Predicting factors for admission to an intensive care unit and clinical outcome in pediatric patients receiving hematopoietic stem cell transplantation.

Autor: Diaz MA; Department of Pediatrics, Division of Pediatric Hematology-Oncology, BMT Unit, Niño Jesus Children's Hospital, Menendez Pelayo 65, 28009 Madrid, Spain. mtcanto@jazzfree.com, Vicent MG, Prudencio M, Rodriguez F, Marin C, Serrano A, Sevilla J, Casado J, Madero L
Jazyk: angličtina
Zdroj: Haematologica [Haematologica] 2002 Mar; Vol. 87 (3), pp. 292-8.
Abstrakt: Background and Objectives: In children, hematopoietic stem cell transplantation (HSCT) implies life-threatening complications and some patients need admission to a pediatric intensive care unit (PICU). Few studies have been reported analyzing this issue in a pediatric population and most focused on risk factors predicting survival following PICU admission.

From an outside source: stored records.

Lemma UpdateCluster_errors_witness :
  Errorf "engine unavailable" =
    Errorf "Invalid network config: there must be 2 loadbalancer subnets!" \/
  exists ev,
    last (new_events []
            (UpdateCluster
               (sample_env (Ok {| Id := Some "ocid1.vcn.x" |}) (Ok sample_networkValues)
                           (Some (Errorf "engine unavailable")) None
                           (Ok {| LifecycleState := "ACTIVE" |}))
               (sample_cluster "RUNNING" []) (sample_update_request [6%N]) 1%N [])) =
      Some ev /\
    event_error ev = Some (Errorf "engine unavailable").
Proof.
  apply (UpdateCluster_errors
           (sample_env (Ok {| Id := Some "ocid1.vcn.x" |}) (Ok sample_networkValues)
                       (Some (Errorf "engine unavailable")) None
                       (Ok {| LifecycleState := "ACTIVE" |}))
           (sample_cluster "RUNNING" []) (sample_cluster "RUNNING" [])
           (sample_update_request [6%N])
           (update_request_of
              {| oracle.Cluster.Version := "v1.10.3";
                 oracle.Cluster.NodePools :=
                   [Some {| oracle.NodePool.Count := 6%N;
                            oracle.NodePool.quantityPerSubnet := 2%N;
                            oracle.NodePool.subnetIds := ["s1"; "s2"; "s3"] |}];
                 oracle.Cluster.vcnID := "ocid1.vcn.x";
                 oracle.Cluster.lbSubnetID1 := "lb1";
                 oracle.Cluster.lbSubnetID2 := "lb2" |})
           1%N []
           (world_of
              (UpdateCluster
                 (sample_env (Ok {| Id := Some "ocid1.vcn.x" |}) (Ok sample_networkValues)
                             (Some (Errorf "engine unavailable")) None
                             (Ok {| LifecycleState := "ACTIVE" |}))
                 (sample_cluster "RUNNING" []) (sample_update_request [6%N]) 1%N []))).
  vm_compute. reflexivity.
Defined.

(** ** Witnesses of earlier statements *)

Lemma GetPoolQuantityValues_bounds_witness :
  snd (GetPoolQuantityValues 5%N
         {| LBSubnetIDs := ["lb1"; "lb2"]; WNSubnetIDs := ["s1"; "s2"] |}) = [].
Proof.
  apply (proj2 (proj1 (proj2 (proj2 (proj2
           (GetPoolQuantityValues_bounds 5%N
              {| LBSubnetIDs := ["lb1"; "lb2"]; WNSubnetIDs := ["s1"; "s2"] |})))))).
  right. simpl. lia.
Defined.

Lemma GetClusterDetails_outcome_witness :
  exists d,
    GetClusterDetails sample_env_ok (sample_cluster "RUNNING" []) [] =
    Returns (Some d, None)
      (world_of (GetClusterDetails sample_env_ok (sample_cluster "RUNNING" []) [])).
Proof.
  apply (proj2 (proj1 (proj2 (GetClusterDetails_outcome sample_env_ok
                                (sample_cluster "RUNNING" []) [])))).
  eexists _, _, _. split; [vm_compute; reflexivity|reflexivity].
Defined.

Design and Methods: We examined data of 240 pediatric patients who received HSCT (100 allogeneic and 140 autologous) in order to ascertain the incidence of life-threatening complications requiring PICU admission, the contributing risk factors and the patients' long-term survival.
Results: Forty-two (17.5%) (25 males and 17 females) of the transplanted children were admitted to the PICU. Twenty-nine of them (69%) had received an allogeneic transplant and thirteen (31%) an autologous transplant. Their median age was 7 years (range; 1-18). The most frequent reason for admission was respiratory failure (37 cases, 88%). The overall probability of developing complications requiring PICU admission was 21.2% (33.5% for allogeneic transplantation and 10.1% for patients receiving autologous grafts, p=0.0002). On univariate analysis, only the type of transplantation was significantly associated with PICU admission (allogeneic vs autologous RR 1.92, 95% CI: 1.46-2.53)(p = 0.0001). In allogeneic transplants, only the underlying disease (non-malignant) and the status of disease at transplantation within malignant diseases (advanced phase) were pretransplant variables associated with PICU admission. Post-transplantation risk factors were presence of graft-versus-host disease (GvHD) (p = 0.046) and its grade (II-IV) (p = 0.002), as well as the presence of multiorgan dysfunction during the early post-infusion phase especially when the lung was the first failing organ (p = 0.0001). However, on multivariate analysis, only severe GvHD was statistically significant. In the autologous transplantation group, the underlying disease (solid tumor, p = 0.07) and status at transplantation (advanced phase, p = 0.0029) were the only risk factors. In the post-transplant phase, patients who develop multiorgan dysfunction during the neutropenic period and those with engraftment syndrome had an increased risk of requiring critical care. The overall event-free survival (EFS) at 3 years was 15.3%, (18.4% for autologous transplant recipients and 13.7% for those receiving an allogeneic graft, p = 0.4). Using a Cox regression model, multiorgan failure (MOF) present at admission was the only variable that had a negative impact on EFS (4.28% vs 35.71% for patients with no MOF, p = 0.016).
Interpretation and Conclusions: Despite high mortality, intensive care support can be beneficial for pediatric patients with life-threatening complications following HSCT. However, for patients with multiorgan failure involving the lungs, admission to the PICU should be avoided.